ABOUT THIS TASK: Below is a listing. Write out exactly its lines between the one holding "- cbn [load_file]." and the one holding "rewrite Hb in F. subst fin.", inclusive.

SOURCE DATA:

Lemma load_files_store clock json_files :
  forall tbl total messages msg k,
    In (FileList messages) json_files ->
    forallb elem_bindable messages = true ->
    In (JDict msg) messages -> msg_key msg = Some k ->
    stored (fst (fold_left (load_file clock) json_files (tbl, total))) k = true.
Proof.
  induction json_files as [|f rest IH]; intros tbl total messages msg k Hf Hb Hin Hk;
    [destruct Hf|].
  cbn [fold_left]. destruct Hf as [->|Hf].
  - cbn [load_file].
    pose proof (load_messages_finished clock messages tbl) as F.
    pose proof (load_messages_stores clock messages tbl) as S.
    destruct (load_messages clock tbl messages) as [t fin]. cbn [fst snd] in *.
    rewrite Hb in F. subst fin.
    destruct (load_files_step clock rest t (total + Z.of_nat (List.length messages)))
      as ((a & ->) & _).
    apply stored_app. exact (S eq_refl msg k Hin Hk).
  - destruct (load_file clock (tbl, total) f) as [t n].
    exact (IH t n messages msg k Hf Hb Hin Hk).
Qed.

TASK OUTPUT:
  - cbn [load_file].
    pose proof (load_messages_finished clock messages tbl) as F.
    pose proof (load_messages_stores clock messages tbl) as S.
    destruct (load_messages clock tbl messages) as [t fin]. cbn [fst snd] in *.
    rewrite Hb in F. subst fin.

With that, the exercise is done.